» **Assignment**: What lines in the records include the string "Resolve"? Return each one.

» **Data provided**:
(** Whose turn it is: the party that did not make the last offer. *)
Lemma next_proposer n l org :
  talk_ok n l → is_party n org = true → ng_initiator_org_id n ≠ ng_counterparty_org_id n →
  ng_last_actor_org_id n ≠ org → proposer_at n (length l) = org.
Proof.
  intros (Hl & [Hlen _] & Hlast & _) Hp Hne Hturn. destruct l as [|x l _] using rev_ind; [cbn in Hlen; lia|].
  rewrite last_snoc in Hlast. injection Hlast as _ Hactor. rewrite fmap_app, imap_app in Hl. cbn in Hl.
  apply app_inj_2 in Hl as [_ Hl]; [|done]. injection Hl as _ Hx. rewrite Nat.add_0_r in Hx.
  rewrite length_app. cbn. rewrite Nat.add_1_r. rewrite Hx in Hactor. rewrite <-Hactor in Hturn.
  unfold proposer_at, is_party in *. rewrite even_S. apply orb_true_iff in Hp.
  rewrite !bool_decide_eq_true in Hp. destruct (Nat.even (length l)); cbn; destruct Hp; congruence.
Qed.

(** Adding an offer of the party whose turn it is. *)
Lemma talk_ok_counter n l org price r :
  talk_ok n l → is_party n org = true → ng_initiator_org_id n ≠ ng_counterparty_org_id n →
  ng_last_actor_org_id n ≠ org → (length l < MAX_ROUNDS)%nat →
  nr_round_number r = Z.of_nat (length l) + 1 → nr_proposer_org_id r = org → nr_proposed_price r = price →
  talk_ok (countered n org price) (l ++ [r]).
Proof.
  intros Hok Hp Hne Hturn Hlen Hnum Horg Hprice. pose proof (next_proposer n l org Hok Hp Hne Hturn) as Hnext.
  destruct Hok as (Hl & [Hone _] & _ & _ & _ & Htr). unfold talk_ok. rewrite length_app, last_snoc. cbn.
  split_and!; try done; try lia.
  - rewrite fmap_app, imap_app, Hl. f_equal. cbn. rewrite Nat.add_0_r, Hnum, Horg, <-Hnext. done.
  - by rewrite Hprice, Horg.
Qed.

Lemma talk_ok_declined n l : talk_ok n l → talk_ok (declined n) l.
Proof. intros (H1 & [H2 H2'] & H3 & _ & _ & H6). unfold talk_ok. cbn. by split_and!. Qed.

Lemma talk_ok_first n r :
  nr_round_number r = 1 → nr_proposer_org_id r = ng_initiator_org_id n → ng_status n = NEG_OPEN →
  nr_proposed_price r = ng_current_price n → ng_last_actor_org_id n = ng_initiator_org_id n →
  ng_trade_id n = None → talk_ok n [r].
Proof.
  intros Hnum Horg Hst Hprice Hact Htr. unfold talk_ok, proposer_at, MAX_ROUNDS. cbn.
  split_and!; try done; try lia; [by rewrite Hnum, Horg|by rewrite Hprice, Horg, Hact|by rewrite Hst].
Qed.

(** ** Every change keeps the conversations *)

Section preserved.
Context (d d' : Database) (Hchecks : database_checks d) (Htalks : talks_ok d).

Lemma negotiation_row n : negotiations d !! ng_id n = Some n → negotiation_check n.
Proof. destruct Hchecks as (_ & _ & _ & _ & _ & _ & _ & (Hn & _) & _). apply (Hn (ng_id n)). Qed.

Lemma rounds_belong id : negotiations d !! id = None → rounds_of d id = [].
Proof.
  destruct Htalks as (_ & Hk & Hr & _). intros Hnone. apply elem_of_nil_inv. intros r Hin.
  apply elem_of_rounds in Hin as [Hin <-]; [|done]. specialize (Hr _ _ Hin). cbn in Hr. rewrite Hnone in Hr.
  by apply is_Some_None in Hr.
Qed.

(** A new round, or none, of the one row that changes. *)
Lemma talks_ok_changed n round :
  changed d n round d' →
  match round with
  | Some r => nr_negotiation_id r = ng_id n ∧ negotiation_rounds d !! nr_id r = None
              ∧ Forall (λ x, nr_round_number x < nr_round_number r) (rounds_of d (ng_id n))
              ∧ talk_ok n (rounds_of d (ng_id n) ++ [r])
  | None => talk_ok n (rounds_of d (ng_id n))
  end →
  talks_ok d' ∧ rounds_of d' (ng_id n) = rounds_of d (ng_id n) ++ option_list round.
Proof.
  destruct Htalks as (Hk & Hrk & Hr & Ht). intros (_ & En & Er) Hround.
  assert (∀ k, is_Some (negotiations d !! k) → is_Some (negotiations d' !! k)) as Hkeep.
  { intros k [x Hx]. rewrite En. destruct (decide (k = ng_id n)) as [->|].
    - rewrite lookup_insert_eq. by eexists.
    - rewrite lookup_insert_ne by done. by exists x. }
  assert (rounds_keyed d' ∧ (∀ k, k ≠ ng_id n → rounds_of d' k = rounds_of d k)
    ∧ rounds_of d' (ng_id n) = rounds_of d (ng_id n) ++ option_list round
    ∧ talk_ok n (rounds_of d' (ng_id n))) as (Hrk' & Hother & Hmine & Hmine').
  { destruct round as [r|]; cbn in Er |- *.
    - destruct Hround as (Hid & Hnew & Hlt & Hok). rewrite <-Hid in *. split_and!.
      + by eapply rounds_keyed_insert.
      + intros k Hne. by apply (rounds_of_other d d' r).
      + by apply rounds_of_snoc.
      + by rewrite (rounds_of_snoc d d' r).
    - unfold rounds_keyed, rounds_of in *. rewrite Er. split_and!; try done. by rewrite app_nil_r. }
  split; [|done]. split_and!; [|done| |].
  - rewrite En. by apply map_Forall_insert_2.
  - intros k r0 Hr0. rewrite Er in Hr0. destruct round as [r|]; cbn in Hr0; [|by apply Hkeep, (Hr k)].
    apply lookup_insert_Some in Hr0 as [[_ <-]|[_ Hr0]]; [|by apply Hkeep, (Hr k)].
    destruct Hround as (-> & _). rewrite En, lookup_insert_eq. by eexists.
  - intros k n0 Hn0. rewrite En in Hn0. apply lookup_insert_Some in Hn0 as [[<- <-]|[Hne Hn0]]; [done|].
    rewrite Hother by congruence. by apply (Ht k).
Qed.
End preserved.

(** ** Writing rows of checked tables *)

(** A row that leaves a partial index. *)
Lemma unique_on_drop {K V A} `{Countable K} `{EqDecision A} (f : V → option A) (m : gmap K V) k x :
  unique_on f m → f x = None → unique_on f (<[k := x]> m).
Proof.
  rewrite !unique_on_spec. intros Hu Hf i j a b Ha Hb E Hne.
  assert (∀ l c, <[k := x]> m !! l = Some c → f c ≠ None → m !! l = Some c) as Hold.
  { intros l c [[_ <-]|[_ Hc]]%lookup_insert_Some Hc'; [|done]. by destruct Hc'. }
  apply (Hu i j a b); [by apply Hold|apply Hold; congruence|done|done].
Qed.

Lemma checks_put_negotiation d n :
  database_checks d → negotiation_check n →
  match negotiations d !! ng_id n with
  | Some n0 => active_pair_product n = active_pair_product n0 ∨ active_pair_product n = None
  | None => ∀ k x, negotiations d !! k = Some x → active_pair_product n = active_pair_product x →
      active_pair_product n = None
  end →
  database_checks (d <| negotiations := <[ ng_id n := n ]> (negotiations d) |>).
Proof.
  intros (H1 & H2 & H3 & H4 & H5 & U & S & (N1 & N2 & N3 & N4) & Q) Hn Hu.
  unfold database_checks, side_checks, negotiation_checks. cbn. split_and!; try done.
  - by apply map_Forall_insert_2.
  - destruct (negotiations d !! ng_id n) as [n0|] eqn:Hn0; [|by apply unique_on_insert].
    destruct Hu; [by eapply unique_on_update|by apply unique_on_drop].
Qed.

Lemma checks_put_round d r :
  database_checks d → NEGOTIATION_ROUND_NUMERIC_VALUES r → negotiation_rounds d !! nr_id r = None →
  (∀ k x, negotiation_rounds d !! k = Some x → negotiation_round_key r ≠ negotiation_round_key x) →
  database_checks (d <| negotiation_rounds := <[ nr_id r := r ]> (negotiation_rounds d) |>).
Proof.
  intros (H1 & H2 & H3 & H4 & H5 & U & S & (N1 & N2 & N3 & N4) & Q) Hr Hnew Hu.
  unfold database_checks, side_checks, negotiation_checks. cbn. split_and!; try done.
  - by apply map_Forall_insert_2.
  - apply unique_on_insert; [done..|]. intros k x Hk He. by destruct (Hu k x Hk).
Qed.

(** ** Frames *)

Lemma reads_load_negotiation id org b : Keeps reads (_load_negotiation id org b).
Proof. unfold _load_negotiation. keeps. Qed.
Lemma reads_assert_active n : Keeps reads (_assert_active n).
Proof. unfold _assert_active. keeps. Qed.
Lemma reads_revalidate_negotiation n : Keeps reads (_revalidate_negotiation_parties n).
Proof. unfold _revalidate_negotiation_parties. keeps. Qed.
Lemma reads_assert_pair orgs l r : Keeps reads (assert_pair orgs l r).
Proof. unfold assert_pair. keeps. Qed.
#[export] Hint Resolve reads_load_negotiation reads_assert_active reads_revalidate_negotiation reads_assert_pair : keeps.
Lemma reads_admit_counter n l org u : Keeps reads (admit_counter n l org u).
Proof. unfold admit_counter, _assert_concrete_party, _assert_counterparty_turn. keeps. Qed.
Lemma reads_admit_decline n u : Keeps reads (admit_decline n u).
Proof. unfold admit_decline. keeps. Qed.
Lemma reads_validate_order o s ids q : Keeps reads (_validate_negotiation_order o s ids q).
Proof. unfold _validate_negotiation_order. keeps. Qed.
Lemma reads_load_order_row id b : Keeps reads (_load_order id b).
Proof. unfold _load_order. keeps. Qed.
#[export] Hint Resolve reads_admit_counter reads_admit_decline reads_validate_order reads_load_order_row : keeps.
Lemma reads_load_and_validate id s p org b : Keeps reads (load_and_validate_order id s p org b).
Proof. unfold load_and_validate_order. keeps. Qed.
#[export] Hint Resolve reads_load_and_validate : keeps.
Lemma reads_load_orders p org b : Keeps reads (_load_and_validate_negotiation_orders p org b).
Proof. unfold _load_and_validate_negotiation_orders. keeps. Qed.
Lemma reads_canonical_slice p dp : Keeps reads (require_canonical_market_slice p dp).
Proof. unfold require_canonical_market_slice. keeps. Qed.
Lemma reads_initiation p org u : Keeps reads (check_initiation p org u).
Proof. unfold check_initiation. keeps. Qed.
Lemma reads_counterparty p org s b a u : Keeps reads (counterparty_user_of p org s b a u).
Proof. unfold counterparty_user_of. keeps. Qed.
Lemma reads_check_people orgs o c cu r u : Keeps reads (check_people orgs o c cu r u).
Proof. unfold check_people. keeps. Qed.
Lemma reads_reject_duplicate p org : Keeps reads (reject_duplicate p org).
Proof. unfold reject_duplicate. keeps. Qed.
Lemma reads_build_response n l : Keeps reads (_build_response n l).
Proof. unfold _build_response. keeps. Qed.
#[export] Hint Resolve reads_load_orders reads_canonical_slice reads_initiation reads_counterparty
  reads_check_people reads_reject_duplicate reads_build_response : keeps.

Lemma reads_rollback_raise {A} b e (k : M World A) : Keeps reads_synced k → Keeps reads_synced (rollback_raise b e k).
Proof. intros H. unfold rollback_raise. destruct b; [keeps|done]. Qed.
Lemma reads_lock_negotiation id org u : Keeps reads_synced (_lock_negotiation_for_mutation id org u).
Proof.
  unfold _lock_negotiation_for_mutation. apply keeps_bind; [apply _|keeps|intros preview].
  apply keeps_bind; [apply _|keeps|intros _]. apply keeps_bind; [apply _|keeps|intros [n l]].
  apply reads_rollback_raise. keeps.
Qed.
Lemma reads_lock_orders p org : Keeps reads_synced (lock_negotiation_orders p org).
Proof.
  unfold lock_negotiation_orders. apply keeps_bind; [apply _|keeps|intros observed].
  apply keeps_bind; [apply _|keeps|intros _]. apply keeps_bind; [apply _|keeps|intros _].
  apply keeps_bind; [apply _|keeps|intros [[b a] c]]. apply reads_rollback_raise. keeps.
Qed.
Lemma reads_order_provenance orgs l : Keeps reads_synced (assert_order_provenance orgs l).
Proof.
  induction l as [|o l IH]; [keeps|]. cbn. destruct (orgs !! _); [by apply reads_rollback_raise|keeps].
Qed.
#[export] Hint Resolve reads_lock_negotiation reads_lock_orders reads_order_provenance : keeps.

Lemma only_events_negotiation_event ty n p : Keeps only_events (negotiation_event ty n p).
Proof. unfold negotiation_event. keeps. Qed.
#[export] Hint Resolve only_events_negotiation_event : keeps.
Lemma only_events_announce_counter b n k org p u : Keeps only_events (announce_counter b n k org p u).
Proof. unfold announce_counter. keeps. Qed.
Lemma only_events_announce_decline b n org u : Keeps only_events (announce_decline b n org u).
Proof. unfold announce_decline. keeps. Qed.
Lemma only_events_announce_negotiation n p u : Keeps only_events (announce_negotiation n p u).
Proof. unfold announce_negotiation. keeps. Qed.
#[export] Hint Resolve only_events_announce_counter only_events_announce_decline only_events_announce_negotiation : keeps.

(** ** What is announced goes through *)

Lemma succeeds_events {A B} (m : M World A) (k : A → M World B) w :
  Succeeds m w → Keeps only_events m → (∀ a w1, only_events w w1 → Succeeds (k a) w1) → Succeeds (m ≫= k) w.
Proof. intros Hm Hk H. apply succeeds_bind; [done|]. intros a w1 Hrun. apply H. by apply (keeps_ok only_events m w a). Qed.

Lemma negotiation_event_returns ty n p w :
  strip ty ≠ "" → payload_has PUBLIC_MARKET_INVALIDATION_KEY p = false → database_checks (db w) →
  Succeeds (negotiation_event ty n p) w.
Proof.
  intros Hty Hp Hc. unfold negotiation_event.
  destruct (participant_event_returns ty "negotiation" (ng_id n) [ng_initiator_org_id n; ng_counterparty_org_id n]
    (("id", JUuid (ng_id n)) :: p) false (ng_initiator_org_id n)) as [e He]; [by left| |done|done|].
  { unfold payload_has in *. apply bool_decide_eq_false in Hp. apply bool_decide_eq_false. cbn.
    intros [Hx|Hx]%elem_of_cons; [discriminate|done]. }
  rewrite He. apply succeeds_bind; [by eexists _, _|]. intros x w1 [_ ->]%lift_ok. by apply enqueue_returns.
Qed.

Section announced.
Context (w : World) (Hc : database_checks (db w)).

» **Your response**:
#[export] Hint Resolve reads_load_negotiation reads_assert_active reads_revalidate_negotiation reads_assert_pair : keeps.
#[export] Hint Resolve reads_admit_counter reads_admit_decline reads_validate_order reads_load_order_row : keeps.
#[export] Hint Resolve reads_load_and_validate : keeps.
#[export] Hint Resolve reads_load_orders reads_canonical_slice reads_initiation reads_counterparty
#[export] Hint Resolve reads_lock_negotiation reads_lock_orders reads_order_provenance : keeps.
#[export] Hint Resolve only_events_negotiation_event : keeps.
#[export] Hint Resolve only_events_announce_counter only_events_announce_decline only_events_announce_negotiation : keeps.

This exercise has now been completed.